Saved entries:
(** A value of more than twenty digits passes the conversion, which allows
    fifty, and not the column: the batch stays in the buffer, and every later
    refresh fails with it, unseen. *)
Example one_huge_value_stops_the_poller :
  let sha := λ s : string, s in let text := λ _ : pyval, "j" in let cfg := BatchWriters.numbered_config in
  let rs := [day_one (Ok (tickers [("BTC", "12.5"); ("SHIB", "100000000000000000000")])); day_two (Ok (tickers [("BTC", "13")]))] in
  let s := run sha text BatchWriters.no_footer fits_column cfg rs (new_metadata_writer, ∅) in
  s.2 = Raise BatchWriters.ArrowInvalid ∧ length (BatchWriters.buffer (mw_writer s.1.1)) = 3%nat ∧
  scan_exchange_metadata ["data"] "bithumb" "KRW-BTC" (20002 * microseconds_per_day) s.1.2 = None.
Proof. vm_compute. auto. Qed.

What is expected:
Using the records above, work out the number of lines that contain "text" and write only that number.

Solution to the exercise:
2